"New duties under the Online Safety Act came into force in January 2026, placing stronger obligations on digital platforms to monitor toxic content, carry out formal risk assessments and document how their services manage online safety. For companies building social platforms, messaging tools or recommendation systems, compliance can no longer be treated as an afterthought."
"UK SMEs numbered 5.49 million in 2024, representing 99.8% of all private sector businesses.
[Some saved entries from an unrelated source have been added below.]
(** The [switch config.Level] of [New]; [zapLevel] starts at
    [zapcore.InfoLevel]. *)
Definition zapLevel_of (level : Z) : ZapLevel :=
  if (level =? TraceLevel)%Z then zap_DebugLevel
  else if (level =? DebugLevel)%Z then zap_DebugLevel
  else if (level =? InfoLevel)%Z then zap_InfoLevel
  else if (level =? WarnLevel)%Z then zap_WarnLevel
  else if (level =? ErrorLevel)%Z then zap_ErrorLevel
  else if (level =? FatalLevel)%Z then zap_FatalLevel
  else zap_InfoLevel.

(** [New(config)], which returns a [Logger] pointer and an [error]; an
    [error] is [None] ([nil]) or its message.  A [nil] configuration panics
    at [config.Level].  The encoder configuration (the fixed key names and
    the time format) is the same constant in every call and is left out of
    [ZapLogger]. *)
Definition New (config : option Config) : M (option nat * option string) :=
  match config with
  | None => panic
  | Some config =>
      let zapLevel := zapLevel_of (Level config) in
      let build (enc : Encoder) (output : WriteSyncer) : M (option nat * option string) :=
        z ← zap_New {| core_encoder := enc; core_output := output;
                       core_level := zapLevel;
                       with_caller := AddCaller config;
                       with_stacktrace := AddStacktrace config |};
        empty ← make_slice 0;
        p ← new_Logger {| zapLogger := z; fields := empty |};
        mret (p, None) in
      if Development config then build ConsoleEncoder Stdout
      else if negb (String.eqb (OutputPath config) "") then
        match OpenFile (OutputPath config) with
        | Some err => mret (None, Some ("failed to open log file: " ++ err))
        | None => build JSONEncoder (LogFile (OutputPath config))
        end
      else build JSONEncoder Stdout
  end.

(** ** logx.go *)

(** [func Init(config *Config) error].  [once.Do(f)] runs [f] only when
    [once] has not run anything yet, and marks [once] also when [f]
    panics. *)
Definition Init (config : option Config) : M (option string) :=
  done ← get var_once;
  if (done : bool) then
    (* var err error; f is not called; return err *)
    mret None
  else
    _ ← modify (set_once true);
    r ← New config;
    _ ← modify (set_defaultLogger (fst r));
    mret (snd r).

Definition InitDefault : M (option string) := Init (Some DefaultConfig).
(** * pagetty: the user model (src/models/user.js)

    A shallow embedding of the user model: the subscription workflows
    ([subscribe], [subscribeToChannel], [unsubscribe]), the delta sync
    ([getChannelUpdates]), the account life cycle ([signup],
    [findOrCreate], [activate], [authenticate], [checkIfUnverified]) and the
    cascade run after a user document is removed.

    The model is written in continuation-free direct style: what the
    JavaScript passes to [callback] is the value a computation returns, an
    uncaught exception is the outcome [Threw], and every call into a
    collaborator of the [app] object is recorded in a history. *)

From Stdlib Require Import ZArith Ascii String List Lia.
From stdpp Require Import base option list gmap strings pretty.
Import ListNotations.

Local Open Scope string_scope.
Local Open Scope Z_scope.
Local Open Scope list_scope.

(** ** Data model *)

(** A MongoDB ObjectId, represented by its hexadecimal string: with that
    representation [app.objectId] and [ObjectId.toString] are the identity. *)
Definition ObjectId := string.

(** A truthy error value handed to a callback as its first argument. *)
Definition Err := string.

(** A JavaScript [Date]; [getTime] is its epoch value in milliseconds. *)
Record Date := mkDate { getTime : Z }.

(** The largest time value of a [Date], in milliseconds on either side of
    the epoch: [new Date(t)] is an invalid date for a number beyond it. *)
Definition max_time : Z := 8640000000000000.

(** A JavaScript string is represented by its UTF-8 bytes.  [utf16_units]
    is the number of UTF-16 code units that start at a byte: none at a
    continuation byte, two at the first byte of a four-byte sequence (a
    surrogate pair), one otherwise. *)
Definition utf16_units (c : ascii) : nat :=
  let n := nat_of_ascii c in
  if (n <? 128)%nat then 1%nat
  else if (n <? 192)%nat then 0%nat
  else if (n <? 240)%nat then 1%nat
  else 2%nat.

(** [s.length]: the number of UTF-16 code units of the string. *)
Fixpoint js_length (s : string) : nat :=
  match s with
  | EmptyString => 0%nat
  | String c rest => (utf16_units c + js_length rest)%nat
  end.

(** What [app.parseFeed] yields. *)
Record Feed := mkFeed {
  feed_title : string;
  feed_type : string;
  feed_url : string;
  feed_domain : string
}.

(** A stored channel item: [item_created] is a [Date]. *)
Record Item := mkItem {
  item_content : string;
  item_created : Date
}.

(** A channel document, with the fields user.js reads. [items_added] is
    [None] for a channel that has never been crawled; [title] is [None] when
    the document has no title. *)
Record Channel := mkChannel {
  channel_id : ObjectId;
  channel_type : string;
  channel_url : string;
  channel_domain : string;
  channel_title : option string;
  items : list Item;
  items_added : option Date
}.

(** The value of a key of the [subscriptions] field (Mixed in the schema). *)
Definition Mixed := string.

(** userSchema. *)
Record User := mkUser {
  user_id : ObjectId;
  mail : string;
  pass : option string;
  created : Date;
  subscriptions : gmap string Mixed;
  high : Date;
  low : Date;
  verification : option string;
  verified : bool
}.

(** A document handed to [app.list.create]. *)
Record ListDoc := mkListDoc {
  list_type : string;
  list_name : option string;
  list_user_id : ObjectId;
  list_channel_id : ObjectId;
  list_weight : option Z
}.

(** The value a variable is bound to. *)
Inductive JsValue :=
| VString (s : string)
| VObject (description : string)
| VFunction (name : string).

(** A filter handed to [findOne] on the users collection; an absent field
    is [None]. *)
Record UserQuery := mkUserQuery {
  q_id : option JsValue;
  q_mail : option string;
  q_name : option string;
  q_verified : option bool
}.

(** An item as it leaves [getChannelUpdates]: [created] is an epoch number. *)
Record ItemUpdate := mkItemUpdate {
  upd_item_content : string;
  upd_item_created : Z
}.

(** An entry of the result of [getChannelUpdates]. *)
Record ChannelUpdate := mkChannelUpdate {
  upd_id : ObjectId;
  upd_items_added : Z;
  upd_items : list ItemUpdate
}.

(** ** Collaborators *)

(** A call into a collaborator. *)
Inductive Event :=
| EParseFeed (url : string)
| EChannelFindOne (url : string)
| EChannelFindById (id : ObjectId)
| EChannelFind (ids : list ObjectId)
| EChannelSave (ch : Channel)
| EChannelCrawl (ch : Channel)
| EChannelUpdateSubscriberCount (ch : Channel)
| EListCreateFromChannel (uid cid : ObjectId) (title : string)
| EListCount (uid cid : ObjectId)
| EListCreate (doc : ListDoc)
| EListRemove (uid cid : ObjectId)
| EListCreateUserDefaults (u : User)
| EStateRemove (uid : ObjectId)
| EUserFindOne (q : UserQuery)
| EUserSave (u : User)
| EUserCreate (u : User)
| EMail (to subject template : string)
| ENotifyOnSubscribe (u : User) (ch : option Channel)
| ENotifyOnUnSubscribe (u : User) (ch : option Channel)
| ENotifyOnActivate (u : User)
| ENotifyOnSignup (u : User)
| ENotifyOnAccountDelete (u : User).

Definition History := list Event.

(** The [app] object: what each collaborator answers, given the calls made
    so far.  A callback of the shape [function(err, doc)] receives
    [inl err] or [inr doc], where [doc] is [None] when the second argument
    is null or undefined; one of the shape [function(err)] receives
    [Some err] or [None].  [new_ObjectId] and [new_Date] stand for
    [new mongoose.Types.ObjectId()] and [new Date()], [isEmail] and
    [notEmpty] for the checks of the validator, and [global] for the global
    object, where a name bound in no enclosing function is looked up. *)
Record App := mkApp {
  parseFeed : History -> string -> Err + option Feed;
  channel_findOne : History -> string -> Err + option Channel;
  channel_findById : History -> ObjectId -> Err + option Channel;
  channel_find : History -> list ObjectId -> Err + list Channel;
  channel_save : History -> Channel -> option Err;
  channel_crawl : History -> Channel -> option Err;
  channel_updateSubscriberCount : History -> Channel -> option Err;
  list_createFromChannel : History -> ObjectId -> ObjectId -> string -> option Err;
  list_count : History -> ObjectId -> ObjectId -> Err + nat;
  list_create : History -> ListDoc -> option Err;
  list_remove : History -> ObjectId -> ObjectId -> option Err;
  list_createUserDefaults : History -> User -> option Err;
  state_remove : History -> ObjectId -> option Err;
  user_findOne : History -> UserQuery -> Err + option User;
  user_save : History -> User -> option Err;
  user_create : History -> User -> option Err;
  new_ObjectId : History -> ObjectId;
  new_Date : History -> Date;
  isEmail : string -> bool;
  notEmpty : string -> bool;
  global : gmap string JsValue
}.
Definition gc2145_set_fmt (sensor : gc2145_dev) (cfg : v4l2_subdev_pad_config)
    (f : v4l2_subdev_format) : M set_fmt_result :=
  if negb (pad f =? 0) then mret (mk_set_fmt_result (- EINVAL) sensor cfg f)
  else
    let requested := format f in
    let mbus_fmt_in :=
      mk_framefmt 800 600 (code requested) (field requested)
                  (colorspace requested) (ycbcr_enc requested)
                  (quantization requested) (xfer_func requested) in
    match gc2145_try_fmt_internal sensor mbus_fmt_in (Some None) with
    | (ret, mbus_fmt_in, new_mode) =>
        let f := mk_format (which f) (pad f) mbus_fmt_in in
        if negb (ret =? 0) then mret (mk_set_fmt_result ret sensor cfg f)
        else
          (* *mbus_fmt_out = *mbus_fmt_in *)
          let cfg := if which f =? V4L2_SUBDEV_FORMAT_TRY
                     then mk_cfg mbus_fmt_in else cfg in
          let sensor := if which f =? V4L2_SUBDEV_FORMAT_TRY
                        then sensor else set_fmt_field sensor mbus_fmt_in in
          if which f =? V4L2_SUBDEV_FORMAT_ACTIVE then
            let sensor :=
              set_current_mode sensor
                (match new_mode with Some slot => slot | None => None end) in
            ret <- gc2145_params_set sensor (fmt sensor) ;;
            mret (mk_set_fmt_result ret sensor cfg f)
          else mret (mk_set_fmt_result ret sensor cfg f)
    end.

(** ** Power sequencing *)

Definition gc2145_power (sensor : gc2145_dev) (enable : bool) : M Z :=
  if negb (pwdn_gpio sensor) then mret (-1)
  else
    (if enable then
       gpiod_set_value_cansleep PWDN 1 ;;;
       udelay 100 ;;;
       gpiod_set_value_cansleep PWDN 0
     else
       gpiod_set_value_cansleep PWDN 1) ;;;
    udelay 100 ;;;
    mret 0.

Definition gc2145_reset (sensor : gc2145_dev) : M Z :=
  if negb (reset_gpio sensor) then mret (-1)
  else
    (* camera power cycle *)
    gpiod_set_value_cansleep RESET 1 ;;;
    udelay 100 ;;;
    gpiod_set_value_cansleep RESET 0 ;;;
    udelay 100 ;;;
    mret 0.

(** [None] is the NULL [sensor] pointer. *)
Definition gc2145_set_power_on (sensor : option gc2145_dev) : M Z :=
  match sensor with
  | None => mret (-1)
  | Some s =>
      r <- gc2145_power s true ;;
      if negb (r =? 0) then mret (-1) else
      r <- gc2145_reset s ;;
      if negb (r =? 0) then mret (-1) else
      mret 0
  end.

Definition gc2145_set_power_off (sensor : gc2145_dev) : M Z :=
  r <- gc2145_power sensor false ;;
  if negb (r =? 0) then mret (-1) else
  clk_disable_unprepare ;;;
  mret 0.

Definition gc2145_s_power (sensor : gc2145_dev) (on : Z) : M (Z * gc2145_dev) :=
  ret <- (if power_count sensor =? c_not on
          then gc2145_set_power_on (Some sensor)
          else mret 0) ;;
  if negb (ret =? 0) then mret (ret, sensor)
  else
    (* Update the power count. *)
    let sensor :=
      set_power_count sensor
        (wrap_int (power_count sensor + (if negb (on =? 0) then 1 else -1))) in
    WARN_ON (power_count sensor <? 0) ;;;
    mret (ret, sensor).

(** ** Flip controls *)

Definition gc2145_s_vflip (client : i2c_client) (value : Z) : M Z :=
  ret <- gc2145_write_reg client 0xfe 0x00 ;; (* page 0 *)
  if ret <? 0 then mret ret else
  r <- gc2145_read_reg client 0x17 0x00 ;;
  let (ret, regs_val) := r in
  if ret <? 0 then mret ret else
  match (if value =? 0 then Some (wrap_u8 (Z.land regs_val 0xfd))
         else if value =? 1 then Some (wrap_u8 (Z.lor regs_val 0x02))
         else None) with
  | None => mret (- EINVAL)
  | Some regs_val =>
      ret <- gc2145_write_reg client 0x17 regs_val ;;
      if ret <? 0 then mret ret else
      mdelay 20 ;;;
      mret 0
  end.

Definition gc2145_s_hflip (client : i2c_client) (value : Z) : M Z :=
  ret <- gc2145_write_reg client 0xfe 0x00 ;; (* page 0 *)
  if ret <? 0 then mret ret else
  r <- gc2145_read_reg client 0x17 0x00 ;;
  let (ret, regs_val) := r in
  if ret <? 0 then mret ret else
  match (if value =? 0 then Some (wrap_u8 (Z.land regs_val 0xfe))
         else if value =? 1 then Some (wrap_u8 (Z.lor regs_val 0x01))
         else None) with
  | None => mret (- EINVAL)
  | Some regs_val =>
      ret <- gc2145_write_reg client 0x17 regs_val ;;
      if ret <? 0 then mret ret else
      mdelay 20 ;;;
      mret 0
  end.

Definition gc2145_s_ctrl (client : i2c_client) (id value : Z) : M Z :=
  if id =? V4L2_CID_VFLIP then gc2145_s_vflip client value
  else if id =? V4L2_CID_HFLIP then gc2145_s_hflip client value
  else mret (- EINVAL).

(** ** Identification *)

(** [chip_id] is the content of the uninitialised local array of that
    name; a failed read leaves its byte as it was. *)
Definition gc2145_check_chip_id (sensor : gc2145_dev) (chip_id : Z * Z) : M Z :=
  ret <- gc2145_set_power_on (Some sensor) ;;
  if negb (ret =? 0) then mret ret else
  r0 <- gc2145_read_reg (client_of sensor) GC2145_REG_CHIP_ID_H (fst chip_id) ;;
  r1 <- gc2145_read_reg (client_of sensor) GC2145_REG_CHIP_ID_L (snd chip_id) ;;
  let chip_id0 := snd r0 in
  let chip_id1 := snd r1 in
  if negb (chip_id0 =? Z.land (Z.shiftr GC2145_CHIP_ID 8) 0xFF)
     && negb (chip_id1 =? Z.land GC2145_REG_CHIP_ID_L 0xFF)
  then
    gc2145_set_power_off sensor ;;;
    mret (- ENXIO)
  else mret 0.

(** ** Default state at probe time *)

Definition gc2145_mode_set_default (sensor : gc2145_dev) : gc2145_dev :=
  let f0 := nth 0 gc2145_format_list (mk_pixfmt 0 0 0 []) in
  let svga := nth_error gc2145_mode_list (mode_index GC2145_MODE_SVGA_800_600) in
  let cs := pix_colorspace f0 in
  let enc := V4L2_MAP_YCBCR_ENC_DEFAULT cs in
  let f :=
    mk_framefmt (match svga with Some m => hact m | None => 0 end)
                (match svga with Some m => vact m | None => 0 end)
                (pix_code f0) V4L2_FIELD_NONE cs enc
                (V4L2_MAP_QUANTIZATION_DEFAULT true cs enc)
                (V4L2_MAP_XFER_FUNC_DEFAULT cs) in
  set_last_mode (set_current_mode (set_fmt_field sensor f) svga) svga.

(** ** Specification vocabulary *)

(** A delay marker: a row whose address is the reserved [GC2145_REG_NULL]. *)
Definition is_delay (r : gc2145_reg) : bool := addr r =? GC2145_REG_NULL.

(** The bus writes a register program asks for, in program order. *)
Definition writes_of (regs : list gc2145_reg) : list xfer :=
  map (fun r => XWrite (addr r) (val r))
      (filter (fun r => negb (is_delay r)) regs).

(** The milliseconds encoded by the delay markers of a program. *)
Definition delay_of (regs : list gc2145_reg) : Z :=
  fold_right Z.add 0 (map val (filter is_delay regs)).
These smaller entities often lack the dedicated legal departments and compliance officers that their blue-chip counterparts possess, yet they are held to similar standards regarding data protection, financial reporting, and operational resilience."
"The Data (Use and Access) Act 2025 is being phased in across 2025 and 2026. The law introduces new frameworks around smart data sharing, digital identity and updated rules for how organisations handle personal data. While parts of the reform are designed to support innovation, they also add new governance and reporting requirements that businesses must keep up with."
UK online businesses must balance rapid technological advancement with increasingly stringent regulatory requirements. The Online Safety Act, implemented in January 2026, mandates stronger content monitoring and formal risk assessments for digital platforms. The Data (Use and Access) Act 2025 introduces new frameworks for data sharing and digital identity management. UK SMEs, comprising 99.8% of private sector businesses, lack dedicated compliance resources yet face identical regulatory standards as larger corporations. Industries like online gambling face additional pressures through affordability checks and payment system redesigns. This compliance-speed tension has become the central operational challenge for British businesses in 2026.